Re: [sqlalchemy] [SA0.7] Possible feature request for subqueryload?

2013-09-26 Thread Ladislav Lenart
Hello.


On 25.9.2013 17:15, Michael Bayer wrote:
 
 On Sep 25, 2013, at 10:11 AM, Ladislav Lenart lenart...@volny.cz wrote:
 
 Hello.

 Would it be possible to make these two forms

session.query(cls).options(
subqueryload(cls.foos),
subqueryload(cls.foos, Foo.bar),
)

 and

session.query(cls).options(
subqueryload_all(cls.foos, Foo.bar)
)

 completely equivalent, i.e. subqueryload_all being just a shortcut of the 
 former
 if the paths have the above pattern (i.e. if one subqueryload is subsumed by
 another)?
 
 unless there's some bug I'm unaware of, those two forms are exactly 
 equivalent.   XYZload_all(a.b.c) is a shortcut to XYZload(a), 
 XYZLoad(a.b), XYZLoad(a.b.c).In 0.9 I'm working out a new system 
 backing the loader options that will allow more intuitive patterns, e.g. 
 load(cls).subqueryload(foos).subqueryload(bar).

Hmm, that's not what I see here. I captured SQL Alchemy debug log (echo=True) of
one such query and modified it to be easier to read, added corresponding python
code and also my remarks/questions. Please look at it, though it's rather 
long...


First, a query that returns ids of ALL Partner instances of the result (this is
how I do windowed queries).

[python]
session.query(distinct(Partner.id)).filter(
Partner.visible == True,
Partner.sponsor_id == self.id,
)

[sql]
SELECT DISTINCT partner.id AS anon_1
FROM partner
WHERE partner.visible = true AND partner.sponsor_id = %(sponsor_id_1)s

This result list of (partner) ids is then divided to windows of size 100. Each
window is queried individually.
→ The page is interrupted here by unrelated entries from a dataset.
(* ===== verification/Address.v ===== *)
(** * Socket addresses in router addresses

    [RouterAddress::new], [RouterAddress::addr] and [RouterInfo::address] of
    [src/data/mod.rs]: a transport publishes where it listens as the text
    options [host] and [port], and peers read them back.  The text form of IP
    addresses (the standard library's, with its many forms of IPv6 addresses) is
    the class [IpText]; that of ports is defined. *)

From S2P Require Import Prelude Nom Cookie Util Wire Crypto Data.

Inductive IpAddr := V4 (octets : bytes) | V6 (segments : list Z).
Record SocketAddr := mkSocketAddr { ip : IpAddr; port : Z }.

#[export] Instance IpAddr_eq_dec : EqDecision IpAddr.
Proof. solve_decision. Defined.

Definition wf_IpAddr (i : IpAddr) : Prop :=
  match i with V4 o => bytes_ok o /\ len o = 4 | V6 s => Forall u16_ok s /\ len s = 8 end.
Definition wf_SocketAddr (a : SocketAddr) : Prop := wf_IpAddr (ip a) /\ u16_ok (port a).

Definition is_ipv4 (a : SocketAddr) : bool := match ip a with V4 _ => true | V6 _ => false end.

(** [str::parse::<IpAddr>] and [IpAddr::to_string] *)
Class IpText := {
  parse_ip : bytes -> option IpAddr;
  show_ip : IpAddr -> bytes;
  parse_show_ip : forall i, wf_IpAddr i -> parse_ip (show_ip i) = Some i;
  parse_ip_wf : forall s i, parse_ip s = Some i -> wf_IpAddr i
}.

(** ** Ports *)

(** one digit more, if the number still fits [u16] *)
Definition dec_step (acc : option Z) (c : Z) : option Z :=
  match acc with
  | Some v => if (48 <=? c) && (c <=? 57) && (v * 10 + (c - 48) <? 2 ^ 16) then Some (v * 10 + (c - 48)) else None
  | None => None
  end.

(** [str::parse::<u16>] *)
Definition parse_u16 (s : bytes) : option Z :=
  let digits := match s with 43 :: s => s | _ => s end in
  match digits with [] => None | _ => foldl dec_step (Some 0) digits end.

(** [u16::to_string]; five digits are enough *)
Fixpoint show_dec (fuel : nat) (v : Z) : bytes :=
  match fuel with
  | S fuel => (if v <? 10 then [] else show_dec fuel (v / 10)) ++ [48 + v mod 10]
  | O => []
  end.
Definition show_u16 (v : Z) : bytes := show_dec 5 v.

Lemma show_dec_parse fuel v : 0 <= v < 10 ^ Z.of_nat fuel -> v < 2 ^ 16 -> (0 < fuel)%nat ->
  foldl dec_step (Some 0) (show_dec fuel v) = Some v.
Proof.
  revert v. induction fuel as [|fuel IH]; intros v Hv Hlt Hf; [lia|]. cbn [show_dec]. rewrite foldl_snoc.
  assert (0 <= v mod 10 < 10) as Hm by (apply Z.mod_pos_bound; lia).
  assert (foldl dec_step (Some 0) (if v <? 10 then [] else show_dec fuel (v / 10)) = Some (v / 10)) as ->.
  { destruct (Z.ltb_spec v 10) as [H|H]; [cbn; by rewrite Z.div_small by lia|].
    rewrite Nat2Z.inj_succ, Z.pow_succ_r in Hv by lia.
    apply IH; [split; [apply Z.div_pos; lia|apply Z.div_lt_upper_bound; lia]|apply Z.div_lt_upper_bound; lia|].
    destruct fuel; [cbn in Hv; lia|lia]. }
  cbn [dec_step]. replace (v / 10 * 10 + (48 + v mod 10 - 48)) with v by (Z.div_mod_to_equations; lia).
  rewrite (proj2 (Z.leb_le 48 _)), (proj2 (Z.leb_le _ 57)), (proj2 (Z.ltb_lt _ _)) by lia. done.
Qed.

(** the digits are digits, so no sign is taken off *)
Lemma show_dec_head fuel v : 0 <= v -> (0 < fuel)%nat -> exists c l, show_dec fuel v = c :: l /\ 48 <= c.
Proof.
  revert v. induction fuel as [|fuel IH]; intros v Hv Hf; [lia|]. cbn [show_dec].
  assert (0 <= v mod 10 < 10) as Hm by (apply Z.mod_pos_bound; lia).
  destruct (v <? 10); [exists (48 + v mod 10), []; split; [done|lia]|].
  destruct fuel as [|fuel]; [exists (48 + v mod 10), []; split; [done|lia]|].
  destruct (IH (v / 10)) as (c & l & -> & Hc); [apply Z.div_pos; lia|lia|]. by exists c, (l ++ [48 + v mod 10]).
Qed.

Lemma parse_show_u16 v : u16_ok v -> parse_u16 (show_u16 v) = Some v.
Proof.
  intros Hv. unfold u16_ok in Hv. unfold parse_u16, show_u16.
  pose proof (show_dec_parse 5 v) as H. destruct (show_dec_head 5 v) as (c & l & E & Hc); [lia|lia|].
  rewrite E in *. assert (match c :: l with 43 :: s => s | _ => c :: l end = c :: l) as ->.
  { destruct c as [|p|p]; try done. do 6 (destruct p as [p|p|]; try done); lia. }
  apply H; cbn; lia.
Qed.

(** ** Router addresses *)

Section Address.
Context {txt : IpText}.

Definition OPT_HOST : I2PString := i2p_str "host".
Definition OPT_PORT : I2PString := i2p_str "port".

Definition RouterAddress_new (style : I2PString) (addr : SocketAddr) : RouterAddress :=
  mkRouterAddress 0 (mkI2PDate 0) style
    (mkMapping (<[OPT_PORT := mkI2PString (show_u16 (port addr))]> (<[OPT_HOST := mkI2PString (show_ip (ip addr))]> ∅))).

Definition addr (a : RouterAddress) : option SocketAddr :=
  match entries (options a) !! OPT_HOST, entries (options a) !! OPT_PORT with
  | Some host, Some port =>
      match parse_ip (str host), parse_u16 (str port) with
      | Some ip, Some port => Some (mkSocketAddr ip port)
      | _, _ => None
      end
  | _, _ => None
  end.

(** the address has a socket address, of IPv4 *)
Definition reachable (a : RouterAddress) : bool :=
  match addr a with Some addr => is_ipv4 addr | None => false end.

Definition address {sc : SigCrates} (ri : RouterInfo) (style : I2PString) (f : RouterAddress -> bool) : option RouterAddress :=
  List.find f (filter (fun a => Is_true (reachable a)) (filter (fun a => transport_style a = style) (addresses ri))).

(** ** Lemmas *)

Lemma address_some {sc : SigCrates} ri style f a :
  address ri style f = Some a ->
  a ∈ addresses ri /\ transport_style a = style /\ reachable a = true /\ f a = true.
Proof.
  unfold address. intros H. apply List.find_some in H as [Hin Hf]. apply list_elem_of_In in Hin.
  apply list_elem_of_filter in Hin as [Hr Hin]. apply list_elem_of_filter in Hin as [Hs Hin].
  split_and!; try done. by apply Is_true_true.
Qed.

Lemma address_none {sc : SigCrates} ri style f a :
  address ri style f = None -> a ∈ addresses ri -> transport_style a = style -> reachable a = true -> f a = false.
Proof.
  unfold address. intros H Hin Hs Hr. apply (List.find_none _ _ H). apply list_elem_of_In.
  apply list_elem_of_filter. split; [by apply Is_true_true|]. by apply list_elem_of_filter.
Qed.

Lemma reachable_addr a : reachable a = true -> exists o p, addr a = Some (mkSocketAddr (V4 o) p).
Proof. unfold reachable. destruct (addr a) as [[[o|s] p]|]; [eauto|done..]. Qed.

Lemma new_addr style a : wf_SocketAddr a -> addr (RouterAddress_new style a) = Some a.
Proof.
  intros [Hi Hp]. unfold addr, RouterAddress_new. cbn [options entries].
  rewrite lookup_insert_ne by done. rewrite !lookup_insert_eq. cbn [str].
  rewrite parse_show_ip, parse_show_u16 by done. by destruct a.
Qed.

End Address.

(** ** An implementation of the laws: the version and the octets or groups *)
Definition ip_ref : IpText.
Proof.
  refine {|
    parse_ip := fun s => match s with
                         | 4 :: o => if bytes_okb o && (len o =? 4) then Some (V4 o) else None
                         | 6 :: g => if forallb (fun x => (0 <=? x) && (x <? 2 ^ 16)) g && (len g =? 8) then Some (V6 g) else None
                         | _ => None
                         end;
    show_ip := fun i => match i with V4 o => 4 :: o | V6 g => 6 :: g end
  |}.
  - intros [o|g] [H1 H2].
    + rewrite H2. replace (bytes_okb o) with true; [done|]. symmetry. apply forallb_forall. intros x Hx.
      apply (proj1 (List.Forall_forall _ _) H1) in Hx as [H3 H4]. by rewrite (proj2 (Z.leb_le _ _) H3), (proj2 (Z.ltb_lt _ _) H4).
    + rewrite H2. replace (forallb _ g) with true; [done|]. symmetry. apply forallb_forall. intros x Hx.
      apply (proj1 (List.Forall_forall _ _) H1) in Hx as [H3 H4]. by rewrite (proj2 (Z.leb_le _ _) H3), (proj2 (Z.ltb_lt _ _) H4).
  - intros s i. destruct s as [|[|p|p] s]; try done. do 3 (destruct p as [p|p|]; try done).
    + destruct (forallb _ s) eqn:E; [|done]. destruct (Z.eqb_spec (len s) 8) as [Hl|]; [|done]. intros [= <-]. split; [|done].
      apply List.Forall_forall. intros x Hx. apply (proj1 (forallb_forall _ _) E) in Hx. apply andb_true_iff in Hx as [H1 H2].
      split; [by apply Z.leb_le|by apply Z.ltb_lt].
    + destruct (bytes_okb s) eqn:E; [|done]. destruct (Z.eqb_spec (len s) 4) as [Hl|]; [|done]. intros [= <-].
      split; [by apply bytes_okb_ok|done].
Defined.

(** ** Properties *)
Module AddressProps.
Section Props.
Context {txt : IpText} {sc : SigCrates}.

(** A router address made for a socket address gives that socket address
    back, port digits included; in a router info it is found under its style by
    a filter that accepts it exactly when it is an IPv4 one, unless an earlier
    address of that style is found first. *)
Theorem router_address_roundtrip (style : I2PString) (a : SocketAddr) (ri : RouterInfo) (f : RouterAddress -> bool) :
  wf_SocketAddr a -> f (RouterAddress_new style a) = true ->
  addr (RouterAddress_new style a) = Some a /\
  (is_ipv4 a = true -> address (set_addresses ri [RouterAddress_new style a]) style f = Some (RouterAddress_new style a)) /\
  (is_ipv4 a = false -> address (set_addresses ri [RouterAddress_new style a]) style f = None).
Proof.
  intros Ha Hf. pose proof (new_addr style a Ha) as E. split; [done|].
  unfold address, set_addresses. cbn [addresses]. rewrite filter_cons_True by done. rewrite filter_nil.
  unfold reachable. split; intros Hv.
  - rewrite filter_cons_True by (by cbv beta; rewrite E, Hv). cbn [List.find]. by rewrite Hf.
  - rewrite filter_cons_False by (by cbv beta; rewrite E, Hv; intros []). done.
Qed.

End Props.

#[local] Existing Instances sigcrates_ref ip_ref.

Lemma router_address_roundtrip_witness :
  addr (RouterAddress_new (i2p_str "NTCP") (mkSocketAddr (V4 [127; 0; 0; 1]) 9001)) = Some (mkSocketAddr (V4 [127; 0; 0; 1]) 9001).
Proof.
  assert (wf_SocketAddr (mkSocketAddr (V4 [127; 0; 0; 1]) 9001)) as Hw.
  { split; [split; [apply bytes_okb_ok; reflexivity|reflexivity]|split; [discriminate|reflexivity]]. }
  exact (proj1 (router_address_roundtrip (i2p_str "NTCP") (mkSocketAddr (V4 [127; 0; 0; 1]) 9001)
    DataSamples.ref_ri (fun _ => true) Hw eq_refl)).
Defined.

End AddressProps.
Following are the queries to completely populate
one such window.


Main query to populate data of max 100 partners (one window).

[python]
# win is a list of 100 ids.
session.query(Partner).filter(
Partner.id.in_(win)
).options(
joinedload(Partner.subject, innerjoin=True),
joinedload(Partner.subject, Subject.subject_personal, innerjoin=True),
joinedload(Partner.subject, Subject.subject_personal, 
SubjectPersonal.address),
subqueryload(Partner.subject, Subject.contacts),
subqueryload(Partner.subject, Subject.contacts, Contact.contact_personal),
subqueryload(Partner.subject, Subject.contacts, Contact.contact_personal,
ContactPersonal.contact_address),
subqueryload(Partner.subject, Subject.contacts, Contact.contact_personal,
ContactPersonal.permanent_address),
subqueryload_all(Partner.subject, Subject.tag_subjects, TagSubject.tag),
subqueryload_all(Partner.partner_regions),
)

[sql]
SELECT
partner.state AS partner_state,
partner.position AS partner_position,
partner.own_points AS partner_own_points,
partner.net_points AS partner_net_points,
partner.net_admin AS partner_net_admin,
partner.team_leader AS partner_team_leader,
partner.bazaar_owner AS partner_bazaar_owner,
partner.bazaar_extractor AS partner_bazaar_extractor,
partner.desired_team_leader AS partner_desired_team_leader,
partner.desired_bazaar_owner AS partner_desired_bazaar_owner,
partner.desired_bazaar_extractor AS partner_desired_bazaar_extractor,
partner.visible AS partner_visible,
partner.sms_credits AS partner_sms_credits,
partner.id AS partner_id,
partner.external_id AS partner_external_id,
partner.subject_id AS partner_subject_id,
partner.sponsor_id AS partner_sponsor_id,
partner.team_id AS partner_team_id,
partner.bazaar_id AS partner_bazaar_id,
partner.higher_bazaar_id AS partner_higher_bazaar_id
FROM partner
WHERE partner.id IN (...)


[python]
joinedload(Partner.subject, innerjoin=True),
joinedload(Partner.subject, Subject.subject_personal, innerjoin=True),
joinedload(Partner.subject, Subject.subject_personal, SubjectPersonal.address,
innerjoin=True),

corresponds to

[sql]
SELECT
subject.created_at AS subject_created_at,
subject.id AS subject_id,
subject.subject_personal_id AS subject_subject_personal_id,
subject.subject_corporate_id AS subject_subject_corporate_id,
subject.creator_id AS subject_creator_id,
anon_1.partner_subject_id AS anon_1_partner_subject_id,
address_1.street AS address_1_street,
address_1.postal_code AS address_1_postal_code,
address_1.city AS address_1_city,
address_1.country AS address_1_country,
address_1.id AS address_1_id,
subject_personal_1.title_prefix AS subject_personal_1_title_prefix,
subject_personal_1.title_suffix AS subject_personal_1_title_suffix,
subject_personal_1.first_name AS subject_personal_1_first_name,
subject_personal_1.last_name AS subject_personal_1_last_name,
subject_personal_1.identification_number AS
subject_personal_1_identification_number,
subject_personal_1.birth_date AS subject_personal_1_birth_date,
subject_personal_1.mobile_personal AS subject_personal_1_mobile_personal,
subject_personal_1.phone_personal AS subject_personal_1_phone_personal,
subject_personal_1.phone_home AS subject_personal_1_phone_home,

Re: [sqlalchemy] [SA0.7] Possible feature request for subqueryload?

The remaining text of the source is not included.